A majority of young Europeans (77%) feel well prepared for the labour market of the digital era, but they are also very critical about how their national education systems prepare them, a survey published on Thursday (21 February) revealed.
Employers (79%) and education stakeholders (73%) are also convinced that young people are well prepared for the future of work, according to an IPSOS survey conducted for WISE and JobTeaser.
However, recruiters and the education community are more critical about the level of preparedness among current workers (35% of recruiters and 42% of education stakeholders think these people are well prepared).
The impact of artificial intelligence, advanced robotics, new mobile communications (5G) and other technologies is transforming how we live and work. But the so-call fourth industrial revolution also risks leaving many people without jobs.
In this era of Uber drivers, Deliveroo riders and freelancers, the new generation of workers could end up having more than ten jobs during their career, compared with a job for life in their parents’ generation.
“These transitions can be voluntary or involuntary, but inevitably require new knowledge, skills and mindsets, flexibility and adaptability,” the Commissioner for Employment and Social Affairs, Marianne Thyssen, said recently.
Despite the growing anxiety about the fast-changing world of work, the study shows that more than three-quarters of young Europeans are optimistic when they think of the way people will work in 10 years (78%).
This optimism is shared by recruiters and education professionals.
More than 3,000 people were interviewed online in France, Germany, Spain, the UK and Belgium, including recruiters and education stakeholders.
Instead of seeing the arrival of smart machines as job-stealers, young Europeans see technological progress as the primary reason for their optimism.
Education systems, in particular life-long learning programmes to provide upskilling and retraining for workers, are seen as a basic tool to bolster workers’ employability and resilience against more unstable career path.
However, all the groups interviewed for the survey were very critical when they judged how their countries’ education systems prepare young people for the job market.
Less than half of young people think it prepares them well for their first job (48%), while only 49% of education stakeholders agree with that statement.

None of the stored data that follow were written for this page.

Lemma wp_mmio_write64_native w p a areas i x offset v :
  mmio_inv w p a areas → areas !! i = Some x → 0 <= offset →
  wp (mmio_write64_native (handle_of a i) offset v) (write_result 8 x offset OCXL_MMIO_HOST_ENDIAN v w) w.
Proof.
  intros Hi Hx Ho. apply (wp_native_write 599 "mmio_write64_native" "%s MMIO Write64@0x%04lx=0x%016lx" 8
    w p a areas i x); [done|done|lia|by apply not_underruns|done| |].
  - intros err w' E Hk Hq. by apply write_result_refused.
  - intros w' E Hacc. unfold write_result. by rewrite E.
Qed.

Lemma wp_mmio_read64_native w p a areas i x offset :
  mmio_inv w p a areas → areas !! i = Some x → 0 <= offset →
  wp (mmio_read64_native (handle_of a i) offset) (read_result 8 x offset OCXL_MMIO_HOST_ENDIAN w) w.
Proof.
  intros Hi Hx Ho. apply (wp_native_read 527 "mmio_read64_native" "%s MMIO Read64@0x%04lx=0x%016lx" 8
    w p a areas i x); [done|done|lia|by apply not_underruns|done| |].
  - intros err w' E Hk Hq. by apply read_result_refused.
  - intros bs w' E Hacc. unfold read_result. rewrite E. by exists bs.
Qed.

End native.

(** ** The tests *)

Section whole.
Context {K : Type} `{Platform K} `{Abi} `{!Device K} `{!RegisterMemory K}.
Context `{!ShortNames K} `{!NonZeroHandles K} `{!MapRange K}.
Implicit Types (w : world K).

(** The entry of a test that was just started. *)
Definition started (sn name : string) : test :=
  mk_test (strncpy sn (SUITE_NAME_LEN + 1)) (strncpy name (TEST_NAME_LEN + 1)) IN_PROGRESS 0.

Definition next_test (s : suite) : suite := s <| current_test := current_test s + 1 |>.

Lemma wpt_test_start sn name s w Q :
  suite_wf s → current_test s + 1 < MAX_TESTS →
  (∀ t w', quiet w w' → running (next_test s) t →
     Q (Next tt) (set_entry (started sn name) (next_test s)) w') →
  wpt (K := K) (test_start sn name) Q s w.
Proof.
  intros [W1 W2 W3] Hc HQ. apply wpt_bind, wpt_lib, wp_printf; [done|]. intros w1 Hq1.
  apply wpt_bind, wpt_put. apply wpt_bind, wpt_get. fold (next_test s).
  change (current_test (next_test s)) with (current_test s + 1).
  destruct (Z.eqb_spec (current_test s + 1) MAX_TESTS); [lia|].
  destruct (lookup_lt_is_Some_2 (tests s) (Z.to_nat (current_test s + 1))) as [t Ht]; [lia|].
  assert (running (next_test s) t) as Hr by (split; [simpl; lia|done]).
  assert (∀ w', quiet w w' → wpt (K := K) (set_test (current_test (next_test s)) (λ t,
    t <| t_suite := strncpy sn (SUITE_NAME_LEN + 1) |> <| t_name := strncpy name (TEST_NAME_LEN + 1) |>
      <| t_state := IN_PROGRESS |> <| t_count := 0 |>)) Q (next_test s) w') as Hset.
  { intros w' Hq'. eapply wpt_set_this; [exact Hr|]. by eapply HQ. }
  apply wpt_bind. unfold warn_in_progress, twhen.
  destruct (c_bool (current_test s + 1)) eqn:Ec; [|by apply wpt_ret, Hset].
  unfold c_bool in Ec. apply negb_true_iff, Z.eqb_neq in Ec.
  destruct (lookup_lt_is_Some_2 (tests s) (Z.to_nat (current_test s))) as [t0 Ht0]; [lia|].
  apply wpt_bind. eapply (wpt_get_test _ t0); [lia|by rewrite Z.add_simpl_r|].
  destruct (bool_decide _); [|by apply wpt_ret, Hset].
  apply wpt_lib, wp_fprintf_stderr; [done|]. intros w2 Hq2. apply Hset. by etrans.
Qed.

(** What a test of the area leaves in the table: it passes with all its
    checks, or it failed when it opened or mapped the AFU, or because the area
    the device reported is too small. *)
Definition mmio_verdict (checks : Z) (t : test) w : Prop :=
  (t_state t = SUCCESS ∧ t_count t = checks) ∨
  (t_state t = FAIL ∧ (t_count t <= 2 ∨ ∃ size, reported_size size w ∧ u64 size < GLOBAL_MMIO_SIZE)).

(** The AFUs are those of the start, the test is the next one of the table. *)
Definition mmio_post (live : gmap ptr afu_view) (s : suite) (checks : Z)
    (v : verdict unit) (s' : suite) w' : Prop :=
  v = Next tt ∧ sys_inv w' live ∧ current_test s' = current_test s + 1 ∧
  ∃ t, running s' t ∧ mmio_verdict checks t w'.

(** The state at the label [end:]. *)
Definition at_end (live : gmap ptr afu_view) (s : suite) (checks : Z) (s' : suite) w' : Prop :=
  current_test s' = current_test s + 1 ∧ (∃ t, running s' t ∧ mmio_verdict checks t w') ∧
  ((local_afu s' = NULL ∧ sys_inv w' live) ∨
   (∃ x, live !! local_afu s' = None ∧ sys_inv w' (<[local_afu s' := x]> live))).

Lemma mmio_verdict_since checks t w w' : since w w' → mmio_verdict checks t w → mmio_verdict checks t w'.
Proof.
  intros Hs [?|[? [?|(size & Hr & ?)]]]; [by left|right; auto|right]. split; [done|]. right. exists size.
  split; [by eapply reported_since|done].
Qed.

Lemma wpt_end_close live s checks s' w' :
  at_end live s checks s' w' → wpt close_if_open (mmio_post live s checks) s' w'.
Proof.
  intros (Hc & (t & Hr & Hv) & [[El Hs]|(x & Hn & Hs)]).
  - apply wpt_close_none; [done|]. split_and!; [done..|]. by exists t.
  - eapply wpt_close_open; [exact Hs|apply lookup_insert_eq|]. intros w1 Hs1 S1.
    rewrite delete_insert_id in Hs1 by done. split_and!; [done..|]. exists t.
    split; [done|by eapply mmio_verdict_since].
Qed.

Recruiters are even more critical: less than one in four are positive about the contribution that their national education system makes, be it for entering the job market (23%) or for their later careers (11%).
A majority of young people were satisfied only in Belgium and Germany.
For the interviewees, the priority for their national education systems should be developing work experience, including entrepreneurial initiatives.
For that reason, the three groups considered vocational schools as the best institutions to prepare young people for the future of work and provide career advice, especially in countries like Spain.
For Andreas Schleicher, director for the directorate of education and skills at the OECD, “we should create bridges through training and internship early on, to make learning more relevant, more interesting, more genuine.”
“It’s not only numbers on a board, learning should be something to experiment. It’s about bringing people to the real world, and showing them what jobs really entail,” he added.
The most worrying aspect of the looming job market is the economic outlook, including growth and employment rate.
Only 45% of employers and 46% of education stakeholders are optimistic about this, along with 51% of young Europeans (60% of Germans, but only 41% of the French).